Work request:
The required output is every line from the beginning of the entries below through the line that includes "induction ds as", copied exactly.
START Recorded information
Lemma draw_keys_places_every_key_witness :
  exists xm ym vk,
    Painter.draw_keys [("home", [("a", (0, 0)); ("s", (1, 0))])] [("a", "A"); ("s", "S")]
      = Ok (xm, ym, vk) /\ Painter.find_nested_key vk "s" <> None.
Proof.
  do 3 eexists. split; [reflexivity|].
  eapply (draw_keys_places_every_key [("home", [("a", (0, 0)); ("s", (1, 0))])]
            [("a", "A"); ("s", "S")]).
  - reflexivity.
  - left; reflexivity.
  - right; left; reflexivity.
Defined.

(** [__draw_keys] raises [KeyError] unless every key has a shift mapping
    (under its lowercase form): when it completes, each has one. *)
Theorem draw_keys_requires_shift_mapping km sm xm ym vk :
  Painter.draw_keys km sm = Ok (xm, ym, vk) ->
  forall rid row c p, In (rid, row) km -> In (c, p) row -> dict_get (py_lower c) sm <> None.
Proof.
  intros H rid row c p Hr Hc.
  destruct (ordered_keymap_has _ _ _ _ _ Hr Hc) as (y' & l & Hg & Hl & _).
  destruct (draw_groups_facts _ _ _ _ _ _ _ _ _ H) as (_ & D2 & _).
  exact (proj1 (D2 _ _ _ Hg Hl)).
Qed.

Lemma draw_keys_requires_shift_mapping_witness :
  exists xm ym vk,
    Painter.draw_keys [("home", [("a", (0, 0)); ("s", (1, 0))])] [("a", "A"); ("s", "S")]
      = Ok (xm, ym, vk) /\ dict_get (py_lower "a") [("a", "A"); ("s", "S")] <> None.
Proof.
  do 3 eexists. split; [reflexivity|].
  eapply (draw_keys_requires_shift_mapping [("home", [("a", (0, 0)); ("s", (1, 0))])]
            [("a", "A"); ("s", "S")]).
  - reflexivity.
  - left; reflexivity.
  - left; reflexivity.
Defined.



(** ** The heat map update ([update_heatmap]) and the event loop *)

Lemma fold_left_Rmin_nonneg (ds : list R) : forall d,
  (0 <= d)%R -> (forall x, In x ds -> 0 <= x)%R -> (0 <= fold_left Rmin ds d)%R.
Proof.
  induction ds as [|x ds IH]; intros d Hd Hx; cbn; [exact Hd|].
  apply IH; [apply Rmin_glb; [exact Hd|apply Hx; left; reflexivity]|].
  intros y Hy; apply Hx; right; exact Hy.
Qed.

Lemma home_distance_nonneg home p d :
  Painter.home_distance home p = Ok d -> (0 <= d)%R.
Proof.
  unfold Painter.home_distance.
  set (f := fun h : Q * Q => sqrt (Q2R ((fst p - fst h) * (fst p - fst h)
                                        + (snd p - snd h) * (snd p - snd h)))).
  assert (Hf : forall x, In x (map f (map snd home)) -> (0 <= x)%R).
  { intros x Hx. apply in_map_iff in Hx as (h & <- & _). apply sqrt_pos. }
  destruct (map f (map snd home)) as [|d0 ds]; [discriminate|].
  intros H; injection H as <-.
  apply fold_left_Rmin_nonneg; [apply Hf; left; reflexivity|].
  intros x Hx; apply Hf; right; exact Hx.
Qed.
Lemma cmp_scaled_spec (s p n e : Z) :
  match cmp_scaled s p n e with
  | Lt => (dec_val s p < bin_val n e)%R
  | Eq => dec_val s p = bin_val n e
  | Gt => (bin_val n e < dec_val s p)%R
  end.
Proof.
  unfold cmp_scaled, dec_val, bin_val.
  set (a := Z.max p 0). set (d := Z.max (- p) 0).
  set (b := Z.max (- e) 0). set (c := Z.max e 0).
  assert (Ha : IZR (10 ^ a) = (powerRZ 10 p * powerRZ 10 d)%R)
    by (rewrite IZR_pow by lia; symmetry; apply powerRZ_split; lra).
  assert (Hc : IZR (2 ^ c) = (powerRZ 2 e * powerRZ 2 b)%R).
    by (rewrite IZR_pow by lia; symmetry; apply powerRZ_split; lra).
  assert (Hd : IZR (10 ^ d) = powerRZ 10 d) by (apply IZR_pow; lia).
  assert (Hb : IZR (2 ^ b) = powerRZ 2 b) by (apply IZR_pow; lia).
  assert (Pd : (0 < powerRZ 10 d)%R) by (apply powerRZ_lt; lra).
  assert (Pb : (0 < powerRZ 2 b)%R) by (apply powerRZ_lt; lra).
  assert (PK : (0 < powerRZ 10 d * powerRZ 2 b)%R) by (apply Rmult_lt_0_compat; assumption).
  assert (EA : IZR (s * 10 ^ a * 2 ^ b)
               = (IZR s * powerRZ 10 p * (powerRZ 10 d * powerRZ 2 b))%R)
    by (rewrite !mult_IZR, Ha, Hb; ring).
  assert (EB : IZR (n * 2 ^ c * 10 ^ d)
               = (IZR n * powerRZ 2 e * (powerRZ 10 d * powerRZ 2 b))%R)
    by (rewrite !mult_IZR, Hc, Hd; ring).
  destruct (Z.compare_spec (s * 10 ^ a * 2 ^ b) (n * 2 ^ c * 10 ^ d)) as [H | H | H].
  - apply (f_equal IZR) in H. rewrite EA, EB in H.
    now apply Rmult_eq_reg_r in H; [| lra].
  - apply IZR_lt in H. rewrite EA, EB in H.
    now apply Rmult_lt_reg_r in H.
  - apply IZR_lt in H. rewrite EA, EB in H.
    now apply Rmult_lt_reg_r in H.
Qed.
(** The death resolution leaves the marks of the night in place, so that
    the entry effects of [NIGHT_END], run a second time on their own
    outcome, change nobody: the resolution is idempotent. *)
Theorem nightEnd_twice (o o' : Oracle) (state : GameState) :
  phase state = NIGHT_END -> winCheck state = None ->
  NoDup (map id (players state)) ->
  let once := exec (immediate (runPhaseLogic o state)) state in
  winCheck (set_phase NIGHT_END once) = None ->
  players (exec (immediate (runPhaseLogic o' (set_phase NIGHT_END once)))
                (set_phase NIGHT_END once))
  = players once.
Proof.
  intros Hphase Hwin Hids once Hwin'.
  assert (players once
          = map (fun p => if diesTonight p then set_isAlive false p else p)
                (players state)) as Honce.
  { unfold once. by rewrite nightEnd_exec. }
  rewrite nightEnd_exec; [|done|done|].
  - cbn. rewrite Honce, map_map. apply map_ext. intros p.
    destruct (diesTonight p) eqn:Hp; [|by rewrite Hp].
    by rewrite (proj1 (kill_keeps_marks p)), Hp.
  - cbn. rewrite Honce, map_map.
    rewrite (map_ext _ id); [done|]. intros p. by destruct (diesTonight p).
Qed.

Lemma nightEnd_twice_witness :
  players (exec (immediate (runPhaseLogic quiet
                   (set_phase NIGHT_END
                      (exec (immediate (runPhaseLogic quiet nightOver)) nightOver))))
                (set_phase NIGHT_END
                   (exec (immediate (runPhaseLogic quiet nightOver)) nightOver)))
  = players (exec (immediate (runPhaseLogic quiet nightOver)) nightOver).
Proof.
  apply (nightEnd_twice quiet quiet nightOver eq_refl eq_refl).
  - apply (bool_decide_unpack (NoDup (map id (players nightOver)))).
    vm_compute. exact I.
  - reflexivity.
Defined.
END Recorded information
Written response:
Lemma draw_keys_places_every_key_witness :
  exists xm ym vk,
    Painter.draw_keys [("home", [("a", (0, 0)); ("s", (1, 0))])] [("a", "A"); ("s", "S")]
      = Ok (xm, ym, vk) /\ Painter.find_nested_key vk "s" <> None.
Proof.
  do 3 eexists. split; [reflexivity|].
  eapply (draw_keys_places_every_key [("home", [("a", (0, 0)); ("s", (1, 0))])]
            [("a", "A"); ("s", "S")]).
  - reflexivity.
  - left; reflexivity.
  - right; left; reflexivity.
Defined.

(** [__draw_keys] raises [KeyError] unless every key has a shift mapping
    (under its lowercase form): when it completes, each has one. *)
Theorem draw_keys_requires_shift_mapping km sm xm ym vk :
  Painter.draw_keys km sm = Ok (xm, ym, vk) ->
  forall rid row c p, In (rid, row) km -> In (c, p) row -> dict_get (py_lower c) sm <> None.
Proof.
  intros H rid row c p Hr Hc.
  destruct (ordered_keymap_has _ _ _ _ _ Hr Hc) as (y' & l & Hg & Hl & _).
  destruct (draw_groups_facts _ _ _ _ _ _ _ _ _ H) as (_ & D2 & _).
  exact (proj1 (D2 _ _ _ Hg Hl)).
Qed.

Lemma draw_keys_requires_shift_mapping_witness :
  exists xm ym vk,
    Painter.draw_keys [("home", [("a", (0, 0)); ("s", (1, 0))])] [("a", "A"); ("s", "S")]
      = Ok (xm, ym, vk) /\ dict_get (py_lower "a") [("a", "A"); ("s", "S")] <> None.
Proof.
  do 3 eexists. split; [reflexivity|].
  eapply (draw_keys_requires_shift_mapping [("home", [("a", (0, 0)); ("s", (1, 0))])]
            [("a", "A"); ("s", "S")]).
  - reflexivity.
  - left; reflexivity.
  - left; reflexivity.
Defined.



(** ** The heat map update ([update_heatmap]) and the event loop *)

Lemma fold_left_Rmin_nonneg (ds : list R) : forall d,
  (0 <= d)%R -> (forall x, In x ds -> 0 <= x)%R -> (0 <= fold_left Rmin ds d)%R.
Proof.
  induction ds as [|x ds IH]; intros d Hd Hx; cbn; [exact Hd|].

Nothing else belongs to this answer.